> **TASK DESCRIPTION**
Find every line below with the string "arrives" and pick it out.

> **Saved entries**
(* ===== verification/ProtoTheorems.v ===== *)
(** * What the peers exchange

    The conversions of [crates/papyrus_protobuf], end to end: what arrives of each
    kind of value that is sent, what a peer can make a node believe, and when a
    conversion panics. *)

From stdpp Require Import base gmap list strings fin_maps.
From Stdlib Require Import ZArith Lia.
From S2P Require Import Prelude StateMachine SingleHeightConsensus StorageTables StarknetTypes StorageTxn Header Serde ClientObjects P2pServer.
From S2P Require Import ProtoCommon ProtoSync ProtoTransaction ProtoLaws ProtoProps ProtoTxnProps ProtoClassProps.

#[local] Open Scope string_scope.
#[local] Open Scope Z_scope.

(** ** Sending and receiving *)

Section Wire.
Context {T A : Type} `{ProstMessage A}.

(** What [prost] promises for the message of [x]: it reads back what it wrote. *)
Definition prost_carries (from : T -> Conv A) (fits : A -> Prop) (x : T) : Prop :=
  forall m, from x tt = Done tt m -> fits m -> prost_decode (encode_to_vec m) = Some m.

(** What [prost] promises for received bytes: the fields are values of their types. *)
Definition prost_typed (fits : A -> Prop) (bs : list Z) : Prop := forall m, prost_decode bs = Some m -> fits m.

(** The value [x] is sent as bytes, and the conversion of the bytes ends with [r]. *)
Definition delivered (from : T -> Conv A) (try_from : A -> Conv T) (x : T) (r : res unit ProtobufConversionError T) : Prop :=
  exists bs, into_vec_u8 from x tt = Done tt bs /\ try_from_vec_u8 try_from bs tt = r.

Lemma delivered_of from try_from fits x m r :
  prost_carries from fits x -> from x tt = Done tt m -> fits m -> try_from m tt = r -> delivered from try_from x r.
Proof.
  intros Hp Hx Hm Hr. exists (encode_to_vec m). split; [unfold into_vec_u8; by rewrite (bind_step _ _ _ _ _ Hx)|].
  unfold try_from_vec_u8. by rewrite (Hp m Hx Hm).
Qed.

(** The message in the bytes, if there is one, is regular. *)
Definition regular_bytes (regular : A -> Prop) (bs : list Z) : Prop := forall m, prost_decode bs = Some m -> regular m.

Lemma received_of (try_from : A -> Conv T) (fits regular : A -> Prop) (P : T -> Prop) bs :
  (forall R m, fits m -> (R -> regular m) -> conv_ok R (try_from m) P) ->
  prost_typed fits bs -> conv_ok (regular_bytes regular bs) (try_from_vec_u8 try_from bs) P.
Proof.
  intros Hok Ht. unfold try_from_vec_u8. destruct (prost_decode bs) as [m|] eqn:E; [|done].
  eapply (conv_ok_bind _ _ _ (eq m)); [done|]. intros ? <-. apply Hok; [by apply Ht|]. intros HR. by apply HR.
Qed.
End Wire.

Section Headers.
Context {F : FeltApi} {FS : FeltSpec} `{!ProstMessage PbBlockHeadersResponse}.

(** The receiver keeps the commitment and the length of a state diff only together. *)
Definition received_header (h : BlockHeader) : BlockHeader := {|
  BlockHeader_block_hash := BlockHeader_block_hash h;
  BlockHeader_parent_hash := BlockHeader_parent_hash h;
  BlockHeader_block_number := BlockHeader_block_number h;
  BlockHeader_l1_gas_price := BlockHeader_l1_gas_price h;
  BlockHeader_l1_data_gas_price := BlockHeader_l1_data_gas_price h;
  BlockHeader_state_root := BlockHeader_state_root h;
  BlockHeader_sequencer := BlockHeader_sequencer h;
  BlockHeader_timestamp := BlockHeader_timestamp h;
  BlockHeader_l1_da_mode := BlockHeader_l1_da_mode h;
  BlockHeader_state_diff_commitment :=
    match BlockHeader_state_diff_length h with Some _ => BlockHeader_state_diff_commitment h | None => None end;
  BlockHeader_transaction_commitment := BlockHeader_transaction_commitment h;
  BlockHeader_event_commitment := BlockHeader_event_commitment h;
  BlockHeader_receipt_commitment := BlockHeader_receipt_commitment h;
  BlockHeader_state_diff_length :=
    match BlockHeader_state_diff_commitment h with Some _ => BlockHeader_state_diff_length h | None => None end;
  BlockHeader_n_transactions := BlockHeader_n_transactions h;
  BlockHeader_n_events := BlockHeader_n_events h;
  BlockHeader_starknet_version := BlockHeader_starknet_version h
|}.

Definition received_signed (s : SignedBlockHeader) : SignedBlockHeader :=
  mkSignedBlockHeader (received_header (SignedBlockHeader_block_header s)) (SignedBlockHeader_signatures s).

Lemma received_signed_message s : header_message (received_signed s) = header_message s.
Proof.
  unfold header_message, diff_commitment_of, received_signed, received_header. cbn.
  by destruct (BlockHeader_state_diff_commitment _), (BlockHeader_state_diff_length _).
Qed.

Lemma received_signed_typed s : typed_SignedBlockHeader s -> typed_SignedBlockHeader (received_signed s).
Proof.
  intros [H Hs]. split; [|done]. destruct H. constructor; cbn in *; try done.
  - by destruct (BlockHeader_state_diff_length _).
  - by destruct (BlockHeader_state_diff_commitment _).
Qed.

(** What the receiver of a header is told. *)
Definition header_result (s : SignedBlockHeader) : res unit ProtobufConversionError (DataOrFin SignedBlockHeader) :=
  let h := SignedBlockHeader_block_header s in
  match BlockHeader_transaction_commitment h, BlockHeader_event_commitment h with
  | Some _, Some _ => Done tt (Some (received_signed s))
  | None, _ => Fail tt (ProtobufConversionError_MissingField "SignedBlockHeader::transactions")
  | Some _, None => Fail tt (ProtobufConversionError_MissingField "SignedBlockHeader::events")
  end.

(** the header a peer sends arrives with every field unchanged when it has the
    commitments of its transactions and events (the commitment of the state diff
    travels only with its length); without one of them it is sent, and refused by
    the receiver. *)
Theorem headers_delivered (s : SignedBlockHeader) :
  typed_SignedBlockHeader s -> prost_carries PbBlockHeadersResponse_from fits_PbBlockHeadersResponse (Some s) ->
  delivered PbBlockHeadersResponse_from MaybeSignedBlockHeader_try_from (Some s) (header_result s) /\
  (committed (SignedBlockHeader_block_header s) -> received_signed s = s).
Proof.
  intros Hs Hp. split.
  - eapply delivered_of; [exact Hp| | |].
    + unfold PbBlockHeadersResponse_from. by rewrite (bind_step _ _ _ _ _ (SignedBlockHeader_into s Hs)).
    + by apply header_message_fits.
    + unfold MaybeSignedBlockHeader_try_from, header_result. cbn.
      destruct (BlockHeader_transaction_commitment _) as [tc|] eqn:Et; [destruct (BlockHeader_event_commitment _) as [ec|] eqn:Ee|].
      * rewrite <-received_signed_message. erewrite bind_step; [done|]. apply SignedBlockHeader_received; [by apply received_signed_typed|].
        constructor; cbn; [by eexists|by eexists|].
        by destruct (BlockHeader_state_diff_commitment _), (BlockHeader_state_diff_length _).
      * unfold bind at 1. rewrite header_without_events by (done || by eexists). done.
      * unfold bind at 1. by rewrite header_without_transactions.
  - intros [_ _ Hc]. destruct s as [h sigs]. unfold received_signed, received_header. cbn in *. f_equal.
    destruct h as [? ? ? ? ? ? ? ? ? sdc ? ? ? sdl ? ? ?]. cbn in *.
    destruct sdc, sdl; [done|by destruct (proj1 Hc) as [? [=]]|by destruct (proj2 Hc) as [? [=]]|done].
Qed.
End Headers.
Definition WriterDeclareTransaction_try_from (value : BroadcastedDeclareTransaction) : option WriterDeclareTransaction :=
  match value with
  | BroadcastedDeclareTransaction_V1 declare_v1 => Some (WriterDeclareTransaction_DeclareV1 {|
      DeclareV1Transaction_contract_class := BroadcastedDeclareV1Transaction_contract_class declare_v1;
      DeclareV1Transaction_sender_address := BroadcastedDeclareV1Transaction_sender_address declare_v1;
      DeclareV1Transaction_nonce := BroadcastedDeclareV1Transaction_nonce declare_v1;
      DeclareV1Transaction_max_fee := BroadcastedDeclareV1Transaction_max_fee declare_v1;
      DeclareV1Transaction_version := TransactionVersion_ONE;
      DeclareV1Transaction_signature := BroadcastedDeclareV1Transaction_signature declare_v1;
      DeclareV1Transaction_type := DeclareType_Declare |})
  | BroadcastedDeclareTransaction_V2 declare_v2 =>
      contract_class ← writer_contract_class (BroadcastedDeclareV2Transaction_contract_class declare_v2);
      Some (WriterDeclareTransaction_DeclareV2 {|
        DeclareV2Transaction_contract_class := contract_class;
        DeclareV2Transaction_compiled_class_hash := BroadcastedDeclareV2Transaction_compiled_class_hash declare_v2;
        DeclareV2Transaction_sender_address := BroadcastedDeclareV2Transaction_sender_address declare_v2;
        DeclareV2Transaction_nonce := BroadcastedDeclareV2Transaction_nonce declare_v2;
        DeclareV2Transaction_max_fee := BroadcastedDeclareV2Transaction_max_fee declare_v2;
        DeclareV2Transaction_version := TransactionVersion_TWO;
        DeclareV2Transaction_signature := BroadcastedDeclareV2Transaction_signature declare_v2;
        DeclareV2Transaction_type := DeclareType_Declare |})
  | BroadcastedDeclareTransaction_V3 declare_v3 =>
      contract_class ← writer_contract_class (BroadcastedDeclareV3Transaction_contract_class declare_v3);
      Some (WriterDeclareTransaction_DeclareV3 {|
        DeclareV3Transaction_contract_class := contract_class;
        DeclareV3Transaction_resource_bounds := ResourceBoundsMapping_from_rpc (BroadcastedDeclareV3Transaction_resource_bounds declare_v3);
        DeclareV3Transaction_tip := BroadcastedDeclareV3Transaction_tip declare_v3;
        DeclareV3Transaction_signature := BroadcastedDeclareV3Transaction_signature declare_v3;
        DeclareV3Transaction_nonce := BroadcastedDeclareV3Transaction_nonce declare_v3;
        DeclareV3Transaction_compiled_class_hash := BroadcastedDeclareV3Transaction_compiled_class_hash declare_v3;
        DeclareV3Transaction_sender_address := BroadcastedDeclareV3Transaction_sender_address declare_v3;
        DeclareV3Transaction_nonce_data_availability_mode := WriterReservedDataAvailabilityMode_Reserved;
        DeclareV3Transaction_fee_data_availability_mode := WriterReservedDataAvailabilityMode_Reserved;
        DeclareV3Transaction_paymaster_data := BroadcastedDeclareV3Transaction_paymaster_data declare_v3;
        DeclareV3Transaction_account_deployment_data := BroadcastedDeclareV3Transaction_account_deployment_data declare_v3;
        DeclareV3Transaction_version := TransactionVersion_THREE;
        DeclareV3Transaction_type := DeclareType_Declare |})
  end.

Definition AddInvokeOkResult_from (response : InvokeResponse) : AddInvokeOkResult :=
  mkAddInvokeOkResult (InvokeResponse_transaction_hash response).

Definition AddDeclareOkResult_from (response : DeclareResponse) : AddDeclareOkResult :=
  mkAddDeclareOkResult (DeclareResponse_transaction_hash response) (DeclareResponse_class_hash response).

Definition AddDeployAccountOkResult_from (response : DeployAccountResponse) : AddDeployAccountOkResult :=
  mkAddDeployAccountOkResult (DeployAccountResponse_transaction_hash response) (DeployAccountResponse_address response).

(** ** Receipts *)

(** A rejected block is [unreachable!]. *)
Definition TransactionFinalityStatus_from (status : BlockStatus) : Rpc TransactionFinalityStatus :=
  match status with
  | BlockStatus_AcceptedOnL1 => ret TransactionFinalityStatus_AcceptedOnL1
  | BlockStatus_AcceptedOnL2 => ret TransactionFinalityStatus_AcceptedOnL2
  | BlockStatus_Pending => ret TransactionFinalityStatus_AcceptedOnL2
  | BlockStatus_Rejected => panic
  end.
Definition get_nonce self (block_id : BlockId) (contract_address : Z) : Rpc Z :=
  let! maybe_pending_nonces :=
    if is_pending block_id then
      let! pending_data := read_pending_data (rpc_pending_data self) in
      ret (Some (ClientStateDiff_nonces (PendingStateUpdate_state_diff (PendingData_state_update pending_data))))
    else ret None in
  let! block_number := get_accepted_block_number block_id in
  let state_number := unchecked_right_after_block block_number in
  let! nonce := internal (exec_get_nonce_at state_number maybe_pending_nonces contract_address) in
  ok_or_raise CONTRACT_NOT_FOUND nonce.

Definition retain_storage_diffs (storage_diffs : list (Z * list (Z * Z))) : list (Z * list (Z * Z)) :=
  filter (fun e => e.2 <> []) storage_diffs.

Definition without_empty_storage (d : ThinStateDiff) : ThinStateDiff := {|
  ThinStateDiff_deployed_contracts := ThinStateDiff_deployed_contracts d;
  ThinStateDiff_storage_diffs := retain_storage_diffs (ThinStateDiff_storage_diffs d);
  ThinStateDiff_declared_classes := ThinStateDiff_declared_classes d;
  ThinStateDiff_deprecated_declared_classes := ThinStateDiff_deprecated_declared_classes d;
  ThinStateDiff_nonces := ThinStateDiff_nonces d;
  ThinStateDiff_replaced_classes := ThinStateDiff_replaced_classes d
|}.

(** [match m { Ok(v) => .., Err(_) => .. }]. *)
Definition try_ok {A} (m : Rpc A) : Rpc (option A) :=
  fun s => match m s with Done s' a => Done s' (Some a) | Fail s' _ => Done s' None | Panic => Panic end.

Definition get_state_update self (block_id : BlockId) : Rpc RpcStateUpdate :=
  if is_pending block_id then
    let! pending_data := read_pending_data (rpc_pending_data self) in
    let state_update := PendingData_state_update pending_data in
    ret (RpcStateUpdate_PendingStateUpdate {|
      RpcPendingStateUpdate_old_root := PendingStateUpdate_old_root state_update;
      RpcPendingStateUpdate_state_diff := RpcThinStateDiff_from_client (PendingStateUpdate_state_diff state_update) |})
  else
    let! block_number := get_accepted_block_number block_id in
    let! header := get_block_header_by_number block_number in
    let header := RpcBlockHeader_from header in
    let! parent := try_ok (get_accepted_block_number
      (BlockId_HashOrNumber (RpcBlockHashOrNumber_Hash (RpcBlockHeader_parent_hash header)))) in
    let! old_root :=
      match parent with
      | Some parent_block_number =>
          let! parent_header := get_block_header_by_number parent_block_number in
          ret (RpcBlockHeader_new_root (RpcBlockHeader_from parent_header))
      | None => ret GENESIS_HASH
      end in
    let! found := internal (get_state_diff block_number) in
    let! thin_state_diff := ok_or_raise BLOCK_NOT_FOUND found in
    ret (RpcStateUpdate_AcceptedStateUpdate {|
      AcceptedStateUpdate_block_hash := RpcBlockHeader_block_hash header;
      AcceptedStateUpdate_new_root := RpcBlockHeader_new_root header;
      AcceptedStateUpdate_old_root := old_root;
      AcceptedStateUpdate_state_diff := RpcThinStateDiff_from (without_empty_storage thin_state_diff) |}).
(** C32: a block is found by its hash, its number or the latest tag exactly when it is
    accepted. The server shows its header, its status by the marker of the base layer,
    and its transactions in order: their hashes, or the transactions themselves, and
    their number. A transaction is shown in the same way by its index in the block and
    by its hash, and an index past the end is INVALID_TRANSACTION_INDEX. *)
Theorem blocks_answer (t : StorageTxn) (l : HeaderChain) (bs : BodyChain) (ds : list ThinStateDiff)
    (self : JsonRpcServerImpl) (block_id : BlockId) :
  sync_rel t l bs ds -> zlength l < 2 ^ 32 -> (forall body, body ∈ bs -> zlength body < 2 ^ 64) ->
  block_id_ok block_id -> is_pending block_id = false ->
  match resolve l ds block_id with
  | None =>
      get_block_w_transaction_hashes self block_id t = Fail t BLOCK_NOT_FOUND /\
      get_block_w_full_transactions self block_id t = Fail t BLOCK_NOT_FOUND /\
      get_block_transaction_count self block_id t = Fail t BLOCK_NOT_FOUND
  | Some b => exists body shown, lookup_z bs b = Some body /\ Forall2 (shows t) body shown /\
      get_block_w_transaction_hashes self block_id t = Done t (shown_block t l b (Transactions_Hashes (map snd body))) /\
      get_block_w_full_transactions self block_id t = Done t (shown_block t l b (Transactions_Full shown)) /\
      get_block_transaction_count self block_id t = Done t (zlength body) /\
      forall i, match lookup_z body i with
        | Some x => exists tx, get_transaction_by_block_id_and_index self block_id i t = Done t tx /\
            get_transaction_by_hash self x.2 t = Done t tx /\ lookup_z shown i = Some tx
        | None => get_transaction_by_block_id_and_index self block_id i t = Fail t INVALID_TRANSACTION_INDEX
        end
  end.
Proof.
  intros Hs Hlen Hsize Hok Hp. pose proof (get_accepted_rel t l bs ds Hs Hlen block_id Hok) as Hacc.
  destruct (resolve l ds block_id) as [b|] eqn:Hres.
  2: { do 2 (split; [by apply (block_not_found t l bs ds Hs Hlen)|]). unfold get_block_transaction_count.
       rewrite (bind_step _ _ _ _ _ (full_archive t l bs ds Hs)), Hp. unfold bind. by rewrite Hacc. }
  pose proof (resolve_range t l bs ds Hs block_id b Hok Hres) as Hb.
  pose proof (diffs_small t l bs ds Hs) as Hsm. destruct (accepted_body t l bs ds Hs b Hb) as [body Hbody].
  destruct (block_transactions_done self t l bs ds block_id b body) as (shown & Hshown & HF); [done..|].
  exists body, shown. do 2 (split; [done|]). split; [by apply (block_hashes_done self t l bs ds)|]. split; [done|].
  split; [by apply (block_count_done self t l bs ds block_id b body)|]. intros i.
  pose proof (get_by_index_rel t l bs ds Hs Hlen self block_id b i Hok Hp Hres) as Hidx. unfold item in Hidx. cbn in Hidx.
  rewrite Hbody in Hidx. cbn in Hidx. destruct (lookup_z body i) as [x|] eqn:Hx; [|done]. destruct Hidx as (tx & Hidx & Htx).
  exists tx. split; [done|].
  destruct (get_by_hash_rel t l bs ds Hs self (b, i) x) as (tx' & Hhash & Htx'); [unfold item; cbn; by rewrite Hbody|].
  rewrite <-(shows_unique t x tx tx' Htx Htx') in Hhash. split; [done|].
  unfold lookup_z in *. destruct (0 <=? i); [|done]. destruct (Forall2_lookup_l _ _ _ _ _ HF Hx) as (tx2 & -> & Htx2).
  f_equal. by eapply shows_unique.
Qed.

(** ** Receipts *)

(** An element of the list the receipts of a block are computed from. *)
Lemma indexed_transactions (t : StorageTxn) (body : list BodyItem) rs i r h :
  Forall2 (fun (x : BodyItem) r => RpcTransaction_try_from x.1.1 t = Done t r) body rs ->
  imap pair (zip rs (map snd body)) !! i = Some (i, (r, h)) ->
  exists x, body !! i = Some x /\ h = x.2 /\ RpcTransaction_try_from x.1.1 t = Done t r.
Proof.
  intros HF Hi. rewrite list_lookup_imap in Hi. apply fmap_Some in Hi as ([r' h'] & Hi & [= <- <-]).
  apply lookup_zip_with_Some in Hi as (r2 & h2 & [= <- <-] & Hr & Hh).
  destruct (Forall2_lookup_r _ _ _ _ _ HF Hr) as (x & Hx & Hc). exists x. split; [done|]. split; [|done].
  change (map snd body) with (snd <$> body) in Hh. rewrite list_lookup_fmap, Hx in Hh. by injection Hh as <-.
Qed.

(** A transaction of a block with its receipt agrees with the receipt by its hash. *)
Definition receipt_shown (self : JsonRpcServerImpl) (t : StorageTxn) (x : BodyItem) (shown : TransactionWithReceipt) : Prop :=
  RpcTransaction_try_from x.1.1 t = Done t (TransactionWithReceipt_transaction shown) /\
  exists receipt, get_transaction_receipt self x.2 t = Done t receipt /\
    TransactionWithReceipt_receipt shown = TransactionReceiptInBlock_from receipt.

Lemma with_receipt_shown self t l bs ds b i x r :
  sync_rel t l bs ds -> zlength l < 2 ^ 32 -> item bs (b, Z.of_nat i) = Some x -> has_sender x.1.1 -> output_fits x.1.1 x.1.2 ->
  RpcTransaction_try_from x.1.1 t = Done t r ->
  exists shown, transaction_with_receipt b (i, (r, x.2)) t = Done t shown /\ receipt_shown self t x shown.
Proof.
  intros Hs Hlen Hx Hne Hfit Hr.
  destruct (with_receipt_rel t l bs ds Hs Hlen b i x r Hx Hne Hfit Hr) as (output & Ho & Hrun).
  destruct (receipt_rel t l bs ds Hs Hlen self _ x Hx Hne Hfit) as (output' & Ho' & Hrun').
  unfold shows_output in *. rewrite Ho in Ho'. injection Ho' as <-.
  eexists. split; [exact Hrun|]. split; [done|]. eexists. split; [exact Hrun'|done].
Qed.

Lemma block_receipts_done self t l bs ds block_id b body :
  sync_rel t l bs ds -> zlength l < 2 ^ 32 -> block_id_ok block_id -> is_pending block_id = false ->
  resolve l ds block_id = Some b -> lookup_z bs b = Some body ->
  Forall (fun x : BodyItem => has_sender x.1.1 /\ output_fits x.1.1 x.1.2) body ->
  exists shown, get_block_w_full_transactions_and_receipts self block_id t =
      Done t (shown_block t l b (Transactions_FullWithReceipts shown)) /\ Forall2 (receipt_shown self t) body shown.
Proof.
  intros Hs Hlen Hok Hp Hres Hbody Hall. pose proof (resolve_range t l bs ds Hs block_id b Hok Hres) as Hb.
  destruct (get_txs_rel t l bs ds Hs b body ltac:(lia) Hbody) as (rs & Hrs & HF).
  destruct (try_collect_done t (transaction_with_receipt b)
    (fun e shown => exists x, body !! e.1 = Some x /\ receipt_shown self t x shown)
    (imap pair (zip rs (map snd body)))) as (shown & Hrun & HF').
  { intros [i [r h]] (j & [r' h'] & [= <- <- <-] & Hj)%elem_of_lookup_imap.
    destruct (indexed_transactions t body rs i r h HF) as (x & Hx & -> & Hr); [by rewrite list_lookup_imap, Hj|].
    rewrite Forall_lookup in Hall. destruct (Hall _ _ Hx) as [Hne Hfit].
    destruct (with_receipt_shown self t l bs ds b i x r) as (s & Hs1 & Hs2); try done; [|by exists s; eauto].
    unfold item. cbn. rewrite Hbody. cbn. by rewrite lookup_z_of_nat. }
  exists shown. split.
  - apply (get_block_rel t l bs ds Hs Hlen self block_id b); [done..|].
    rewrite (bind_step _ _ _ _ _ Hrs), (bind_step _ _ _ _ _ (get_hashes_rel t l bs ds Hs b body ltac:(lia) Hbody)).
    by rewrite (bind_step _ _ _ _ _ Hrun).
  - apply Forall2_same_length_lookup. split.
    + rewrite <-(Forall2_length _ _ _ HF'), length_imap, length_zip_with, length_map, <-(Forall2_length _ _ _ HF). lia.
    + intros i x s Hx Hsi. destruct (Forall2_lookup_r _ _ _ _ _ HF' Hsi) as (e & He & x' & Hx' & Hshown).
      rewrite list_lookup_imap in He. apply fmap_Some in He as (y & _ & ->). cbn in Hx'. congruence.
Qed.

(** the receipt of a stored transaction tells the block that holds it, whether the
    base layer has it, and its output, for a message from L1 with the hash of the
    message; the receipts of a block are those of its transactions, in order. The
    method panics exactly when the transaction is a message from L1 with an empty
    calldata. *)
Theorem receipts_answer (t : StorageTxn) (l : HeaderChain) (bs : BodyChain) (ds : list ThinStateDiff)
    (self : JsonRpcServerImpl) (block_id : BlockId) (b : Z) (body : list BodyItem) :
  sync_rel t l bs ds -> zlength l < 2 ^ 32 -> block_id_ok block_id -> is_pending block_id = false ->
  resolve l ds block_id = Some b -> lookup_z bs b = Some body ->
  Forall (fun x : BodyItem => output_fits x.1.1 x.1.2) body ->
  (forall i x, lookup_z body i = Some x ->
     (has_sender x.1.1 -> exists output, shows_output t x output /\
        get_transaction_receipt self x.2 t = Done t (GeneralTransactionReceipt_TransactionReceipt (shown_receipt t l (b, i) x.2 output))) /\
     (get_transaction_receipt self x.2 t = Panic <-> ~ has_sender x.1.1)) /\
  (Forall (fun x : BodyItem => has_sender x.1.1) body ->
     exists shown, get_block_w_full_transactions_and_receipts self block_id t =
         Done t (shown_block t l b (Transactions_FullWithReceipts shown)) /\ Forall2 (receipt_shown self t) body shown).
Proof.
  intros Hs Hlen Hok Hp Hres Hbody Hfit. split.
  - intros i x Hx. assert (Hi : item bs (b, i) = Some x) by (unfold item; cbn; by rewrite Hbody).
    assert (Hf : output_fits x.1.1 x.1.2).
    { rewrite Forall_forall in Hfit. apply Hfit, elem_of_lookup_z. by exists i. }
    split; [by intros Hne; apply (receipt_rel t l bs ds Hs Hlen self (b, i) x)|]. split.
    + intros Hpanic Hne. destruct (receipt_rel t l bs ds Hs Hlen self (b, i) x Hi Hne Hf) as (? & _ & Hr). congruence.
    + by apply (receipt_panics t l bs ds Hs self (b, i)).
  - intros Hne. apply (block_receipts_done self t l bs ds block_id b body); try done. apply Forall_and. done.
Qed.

> **EXPECTED ANSWER**
    The conversions of [crates/papyrus_protobuf], end to end: what arrives of each
(** the header a peer sends arrives with every field unchanged when it has the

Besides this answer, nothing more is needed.